Plate XXXI—QUEEN ANNE CHAIR

With marquetry back and carved cabriole leg with hoof and serpentine stretcher Courtesy of P. W. French

In summing up the seventeenth century as a whole, it seems to show a British and insular attempt to form its own styles, to dress its homes and palaces in a British way, regardless of what the world else-where was doing. Bits of outside product came drifting across the Channel, but these were not treated with too great seriousness. They were never adopted intact with all the feeling of foreign thought shining from their elegant surfaces, but rather were cut apart and certain bits were used to tack onto the more British work. And it is just here that is found the secret of the charm which lies in old English furniture. It is the endeavour of England to tell her own story, and her story is necessarily different from that of France, Portugal, Spain, Holland, the East. So, although she borrows motifs from foreign lands, it is only to indicate her historical connection with them and not to make a witless copy of their wares.

This holds true even at the time when two great artists dominated the decorative arts in Europe, Rubens and Le Brun, and that decorative monarch, Louis XIV, ruled art as well as politics. Yet the insularity of England kept her, happily, from realising the fine flowering of French art to imitate it, and, instead, she expressed her own sturdy characteristic development.

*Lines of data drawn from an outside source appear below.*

Definition blank : object := mk_object 0 (λ _, false) 0 (λ _, None) false.
Definition silent_reply R (c : call R) s : R :=
  match c in call R return R with
  | xpc_connection_create_mach_service _ _ _ | xpc_dictionary_create
  | dispatch_queue_create _ | dispatch_semaphore_create _ => new_address s
  | xpc_dictionary_create_reply event => if o_replyable (objects s event) then new_address s else 0
  | dispatch_get_global_queue _ => 8
  | xpc_connection_send_message_with_reply_sync conn _ =>
      if decide (0 ∈ connections s) then fresh (connections s) else 0
  | get_bg_reply | dispatch_get_main_queue => 0
  | xpc_dictionary_get_string d k => o_string (objects s d) k
  | xpc_dictionary_get_count d => o_count (objects s d)
  | xpc_get_type o => o_type (objects s o)
  | xpc_equal o o' => o_equal (objects s o) o'
  | dispatch_semaphore_wait _ _ => 1
  | load v => match v in var A return A with
      | g_label => cap_label (stored s)
      | g_sem => if is_main s then cap_sem (stored s) else 48
      | g_desc => ""
      | g_fired | g_is_err | g_eq_inv | g_eq_int | g_eq_term | g_count => 0
      end
  | _ => tt
  end.
Definition silent R (c : call R) s : R * known :=
  let r := silent_reply R c s in
  let s1 := holding ((held s ∖ spends R c) ⊎ makes R c r) s in
  (r, match c in call R return R → known with
  | xpc_connection_create_mach_service name _ flags => λ r,
      logged (Connected name flags r) (with_connections ({[r]} ∪ connections s) s1)
  | xpc_connection_set_event_handler conn => λ _, logged (Handling conn) s1
  | xpc_connection_resume conn => λ _, logged (Resumed conn) s1
  | xpc_connection_cancel conn => λ _, logged (Cancelled conn) s1
  | xpc_dictionary_create | get_bg_reply => λ r, with_object r blank s1
  | xpc_connection_send_message_with_reply_sync conn msg => λ r,
      logged (Asked conn (o_string (objects s msg) "op") r) (with_object r blank s1)
  | set_bg_reply o => λ _, logged (Left o) s1
  | xpc_dictionary_create_reply event => λ r,
      if o_replyable (objects s event) then with_object r blank s1 else s1
  | xpc_dictionary_set_string d k v => λ _, with_object d (with_string k v (objects s d)) s1
  | xpc_release o => λ _, with_connections (connections s ∖ {[o]}) s1
  | xpc_connection_send_message conn msg => λ _,
      logged (Answered conn (o_string (objects s msg) "reply")) s1
  | dispatch_async _ conn sem => λ _, logged (Submitted conn sem) s1
  | dispatch_semaphore_signal o => λ _, logged (Signalled o (stored s)) s1
  | dispatch_semaphore_wait o timeout => λ r, logged (Waited o timeout r) s1
  | usleep n => λ _, logged (Slept n) s1
  | sleep n => λ _, logged (Slept (n * 1000000)) s1
  | store v a => λ _, with_stored (set_var v a (stored s)) s1
  | load v => λ _, match v with
      | g_sem => if is_main s then s1 else holding ({[+ 48 +]} ∪ held s1) s1
      | _ => s1
      end
  | _ => λ _, s1
  end r).

#[local] Instance silent_documented : documented silent id.
Proof.
  intros R c s _. destruct (new_address_new s) as [H1 H2].
  destruct c; simpl; try done; repeat split; try done; try (by eexists); try (by right; eauto).
  - case_decide; [apply is_fresh|done].
  - by exists blank.
  - destruct (o_replyable (objects s event)); [|done]. split; [done|]. split; [done|]. by exists blank.
  - destruct v; simpl; try done. destruct (is_main s) eqn:E; by rewrite ?E.
Qed.

(** A process that starts; beside [main], a thread with a connection, an event, which is a
    message that says "delay", and a semaphore. *)
Definition delay_message : object :=
  mk_object 1 (λ _, false) 1 (λ k, if decide (k = "op") then Some "delay" else None) true.
Definition nothing_captured : captured := mk_captured "" 0 0 0 0 0 0 "" 0.
Definition at_start : known := mk_known ∅ (λ _, blank) ∅ nothing_captured true [].
Definition at_event : known :=
  mk_known ({[+ 16 +]} ⊎ {[+ 32 +]} ⊎ {[+ 48 +]}) (λ _, delay_message) {[ 16 ]} nothing_captured false [].

#[local] Instance an_sdk : XpcH := {|
  XPC_CONNECTION_MACH_SERVICE_LISTENER := 1; XPC_TYPE_ERROR := 8; XPC_ERROR_CONNECTION_INVALID := 64;
  XPC_ERROR_CONNECTION_INTERRUPTED := 72; XPC_ERROR_TERMINATION_IMMINENT := 80; QOS_CLASS_DEFAULT := 21 |}.

End silent.
End XpcCancel.
(* ===== verification/QueueHarness.v ===== *)
(** [findings/nx-r64z/dtrace/dispatch-conformance/harness.c] and
    [findings/nx-r64z/dtrace/op098-t2-primitives.c]: tests of libdispatch that rely on the
    order in which a queue runs what was submitted to it.

    The library is a parameter; what its documentation says is the law [documented]: each
    queue runs its blocks one after the other in the order of submission, at any time. *)

From stdpp Require Import gmap list relations.
From S2P Require Import Prelude MachApi RefKernel Harness.

Local Open Scope Z_scope.

Module QueueHarness.
Import Harness.

(** What the blocks and functions that are handed over do: nothing, [g_flag = 1], and
    [g_flag = 1] before the group is left; and the second half of this one, which is what is
    left of it once the flag is set. *)
Inductive block := Nothing | SetFlag | SetFlagAndLeave (g : Z) | Leave (g : Z).

(** The function that [dispatch_once_f] is given: [cb_once] takes one argument, [cb_add] two. *)
Inductive once_function := cb_once | cb_add.

Inductive source_type := TIMER | MACH_RECV (port : mach_port_t).

Inductive call : Type → Type :=
  | dispatch_queue_create (label : string) (serial : bool) : call Z
  | dispatch_get_global_queue (priority : Z) : call Z
  | dispatch_async (q : Z) (b : block) : call unit
  | dispatch_async_f (q : Z) (b : block) : call unit
  | dispatch_sync (q : Z) (b : block) : call unit
  | dispatch_sync_f (q : Z) (b : block) : call unit
  | dispatch_barrier_async (q : Z) (b : block) : call unit
  | dispatch_barrier_sync (q : Z) (b : block) : call unit
  (* [n++] for each index: what [n], which was 0, is afterwards *)
  | dispatch_apply (iterations q : Z) : call Z
  | dispatch_apply_f (iterations q : Z) : call Z
  (* whether the block was run *)
  | dispatch_once (predicate : Z) : call bool
  | dispatch_once_f (predicate : Z) (f : once_function) : call bool
  | dispatch_group_create : call Z
  | dispatch_group_enter (g : Z) : call unit
  | dispatch_group_leave (g : Z) : call unit
  | dispatch_group_wait (g timeout : Z) : call Z
  | dispatch_group_notify (g q : Z) (b : block) : call unit
  | dispatch_semaphore_create (value : nat) : call Z
  | dispatch_semaphore_signal (o : Z) : call unit
  | dispatch_semaphore_wait (o timeout : Z) : call Z
  | dispatch_source_create (t : source_type) (q : Z) : call Z
  | dispatch_source_set_timer (o start : Z) : call unit
  (* a handler that signals the semaphore [sem] *)
  | dispatch_source_set_event_handler (o sem : Z) : call unit
  | dispatch_set_context (o sem : Z) : call unit
  | dispatch_source_set_event_handler_f (o : Z) : call unit
  | dispatch_resume (o : Z) : call unit
  | dispatch_release (o : Z) : call unit
  (* [g_flag] *)
  | atomic_store (value : Z) : call unit
  | atomic_load : call Z
  | Mach {R : Type} (c : mach_call R) : call R.

Abbreviation harness := (harness call).
Definition dispatch {R} (c : call R) : harness R := lift (ask c).
Definition is_true (n : Z) : bool := negb (n =? 0).
Definition verdict (b : bool) : string := if b then "PASS" else "FAIL".
Definition count (b : bool) : Z := if b then 0 else 1.
(** * Stock_Bro: indicator engine and train/predict pipeline

    A shallow embedding of [stock_bro/analysis/technical.py],
    [stock_bro/ai/predictor.py] and the prediction route of
    [stock_bro/api/routes.py], with the properties of the design
    specification stated against it, followed by further properties of the
    same code.

    Numbers.  A Python/numpy [float64] is modelled by [float]: a canonical
    rational, one of the two infinities, or NaN.  Arithmetic on finite values
    is exact (no rounding, no overflow) and there is a single zero, which is
    treated as the positive one by division.  The IEEE rules for NaN and the
    infinities are written out, since the code relies on them (the RSI
    divides by a zero average loss, comparisons with NaN are false).

    Libraries.  pandas, numpy and scikit-learn are not part of the
    repository.  The pandas and numpy operations used by the code are
    modelled by their documented semantics in the modules [Numpy] and
    [Pandas]; the square root, the scaler and the regressor are interfaces
    ([Sqrt], [Scaler], [Regressor]) with the contracts the code relies on. *)

From stdpp Require Import base numbers list strings gmap.
From stdpp Require Import pretty.
From Stdlib Require Import QArith Qcanon Qround Lia Lqa Sorted.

And so we love the evidences of sincerity and the pursuit of beauty that our English ancestors made for us, and in our homes of ease, with these things about us, we like to dream of the men and women who created and used these dignified time-kissed old pieces. And in dreaming we forget the frailty and cruelty of courts and rulers and think on the nobility and courage of the lesser yet greater folk who laid the foundation of our country.